Het NCP deelt de zorgen van partijen over berichten over gedwongen landacquisities en stelt in zijn eindverklaring vast dat er behoefte is aan een dialoog tussen POSCO en alle stakeholders. Een onafhankelijke Review en Assessment missie zou bij kunnen dragen aan het tot stand komen van een dialoog tussen POSCO en alle stakeholders. Het NCP is bereid om hieraan in gezamenlijkheid met het Zuid Koreaanse en Noorse NCP een actieve bijdrage te leveren
In zijn eindverklaring concludeert het NCP ook dat bij een minderheidsbelang de verwachtingen van wat de invloed en mogelijkheden van een investeerder zijn realistisch moeten zijn. Financiële instellingen staan voor de uitdaging te helpen verduidelijken hoe ze invulling geven aan hun maatschappelijke verantwoordelijkheid bij het toepassen van de OESO-richtlijnen in de praktijk.
De eindverklaring bijbehorende documenten zijn te vinden op de website van het NCP.
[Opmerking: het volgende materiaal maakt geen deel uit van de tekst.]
(* ===== verification/RestoreSpec.v ===== *)
(** * MIGRATE and RESTORE: values move between servers

    What MIGRATE reads of a key on one server, RESTORE writes on another: the
    theorems compose the store, the value codec and the two command handlers. *)

From S2P Require Import Prelude Strconv RingBuf Dict Cache Store Objects Codec CodecSpec StoreView ObjectSpec StringSpec KeySpec Replication Protocol Engine Handler HandlerSpec.
From stdpp Require Import options.

Section restore.
Context `{!GoRange Z Z} `{!GoRange string unit} `{!GoRange string (Dict.Entry typedValue)}.
Context `{!GoRange string string} `{!GoRange string float64} `{!GoRange string Z}.
Context (path_match : string → string → bool).
Context (parse_float : list byte → option float64) (json_float : float64 → list byte) (json_error : list byte → string).

#[local] Instance memory_engine : ProtocolEngine Store := MemoryStoreAdapter path_match parse_float json_error.

(** ** The store *)

(** [objects.Set], seen at an instant [env'] before the deadline. *)
Lemma dict_set_key env env' s key tv ttl :
  store_wf s → IsExpired (env_now env') (newEntry (env_now env) tv ttl) = false →
  ∃ s', (let! _ := on_objects (λ d, (tt, Dict_Set (env_now env) d key tv ttl)) in
         let! _ := Store_trackKey key in sret (@inr GoError unit tt)) s = Some (inr tt, s') ∧
    key_updated env' s s' key (key_cell s key) (Some tv) ∧
    dict_map (st_objects s') !! key = Some (newEntry (env_now env) tv ttl).
Proof.
  intros Hwf He. unfold sbind, on_objects, Store_trackKey, on_cache. eexists. split; [done|]. set (d' := Dict_Set _ _ _ _ _).
  destruct (putShard_insert (st_objects s) key (newEntry (env_now env) tv ttl)) as [Hd' Hm]; [apply Hwf|].
  split; [|cbn [st_objects]; unfold d', Dict_Set; by rewrite Hm, lookup_insert_eq].
  assert (object_updated env' s (with_objects s d') key (Some tv)) as H1.
  { apply with_objects_view; [done|done|]. intros k. unfold d', Dict_Set. rewrite Hm, spec_live_insert.
    case_decide; [by rewrite He|done]. }
  apply updated_same_cache.
  - eapply object_updated_trans; [exact H1|].
    replace (Some tv) with (object_at env' (with_objects s d') key); [apply slot_add_view, H1|].
    rewrite (ou_objects _ _ _ _ _ H1). by rewrite decide_True.
  - done.
  - intros h. cbn [st_cache]. unfold slot_add. by destruct (sc_slotFunc _).
  - cbn [st_cache]. unfold slot_add. by destruct (sc_slotFunc _).
Qed.

Lemma RestoreEntry_key decode env env' s key t payload v ttl :
  store_wf s → t ≠ TypeString → decode t payload = inr v →
  IsExpired (env_now env') (newEntry (env_now env) (mkTyped t v) ttl) = false →
  ∃ s', Store_RestoreEntry decode env key t payload ttl s = Some (inr tt, s') ∧
    key_updated env' s s' key None (Some (mkTyped t v)) ∧
    dict_map (st_objects s') !! key = Some (newEntry (env_now env) (mkTyped t v) ttl).
Proof.
  intros Hwf Ht Hd He. destruct (shard_of s key Hwf) as (sh & Hs & Hsf).
  destruct (Delete_spec (env_now env') (st_cache s) key sh (sw_cache _ Hwf) Hs Hsf) as (b & sc & HD & _ & HU).
  destruct (on_cache_updated env' s key (λ c, ShardedCache_Delete c key) b sc None Hwf HD HU) as [H1 U1].
  destruct (key_updated_here _ _ _ _ _ _ U1) as (W1 & C1 & _).
  destruct (removeObjectKey_key env' (with_cache s sc) key W1) as (s2 & H2 & U2 & _). rewrite C1 in U2.
  destruct (key_updated_here _ _ _ _ _ _ U2) as (W2 & C2 & _).
  destruct (dict_set_key env env' s2 key (mkTyped t v) ttl W2 He) as (s3 & H3 & U3 & E3). rewrite C2 in U3.
  exists s3. split_and!; [|by eapply key_updated_trans; [exact U1|]; eapply key_updated_trans|done].
  unfold removeObjectKey, sbind in H2. destruct (deleteObjectKey key (with_cache s sc)) as [[b2 s2']|] eqn:E; [|done].
  injection H2 as ->. unfold Store_RestoreEntry. rewrite Hd. sstep H1. sstep E.
  by rewrite bool_decide_eq_false_2.
Qed.

Lemma GetEntry_object env s key tv :
  store_wf s → string_at env s key = None → object_at env s key = Some tv →
  ∃ s' ent, Store_GetEntry env key s =
    Some (inr (mkEngineEntry key (tv_Value tv) (tv_Type tv) (if 0 <? e_expireAt ent then Some (e_expireAt ent) else None)), s') ∧
    IsExpired (env_now env) ent = false ∧ dict_map (st_objects s') !! key = Some ent ∧ object_updated env s s' key (Some tv).
Proof.
  intros Hwf Hs Ho. destruct (cache_getcopy_view env s key Hwf) as (c & Hc & U1). rewrite Hs in Hc. rewrite Ho in U1.
  destruct (updated_here _ _ _ _ _ U1) as (W1 & S1 & O1).
  destruct (getObjectValue_view env (with_cache s c) key W1) as (s2 & o & H2 & Ho2 & U2 & _ & He). rewrite O1 in Ho2, U2.
  destruct o as [[tv' ent]|]; [|done]. injection Ho2 as ->. destruct (He _ _ eq_refl) as (Hx & _ & Hm).
  exists s2, ent. split_and!; [|done|done|by eapply object_updated_trans].
  unfold Store_GetEntry.
  assert (on_cache (λ c, ShardedCache_GetCopy (env_now env) c key) s = Some (None, with_cache s c)) as Hc'
    by (unfold on_cache; by rewrite Hc).
  sstep Hc'. sstep H2. done.
Qed.

(** ** The commands *)

(** The milliseconds left to an entry, 0 when it does not expire. *)
Definition ttl_left (now : Z) (ent : Dict.Entry typedValue) : Z :=
  if 0 <? e_expireAt ent then Z.quot (time_Until now (e_expireAt ent)) nanosPerMilli else 0.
De OESO-richtlijnen makenduidelijk wat de Nederlandse overheid (en 43 andere landen) van bedrijven verwacht bij het internationaal zakendoen op het gebied van maatschappelijk verantwoord ondernemen (MVO). Ze bieden handvatten voor bedrijven om met kwesties om te gaan zoals ketenverantwoordelijkheid, mensenrechten, kinderarbeid, milieu en corruptie. Bij geschillen over de toepassing van de Richtlijnen kunnen partijen zich richten tot het Nationaal Contactpunt (NCP). Het NCP probeert vervolgens partijen bij te staan om gezamenlijk te komen tot een oplossing van het probleem gericht op de toekomst, onder andere door bemiddeling via het NCP zelf of via een derde partij.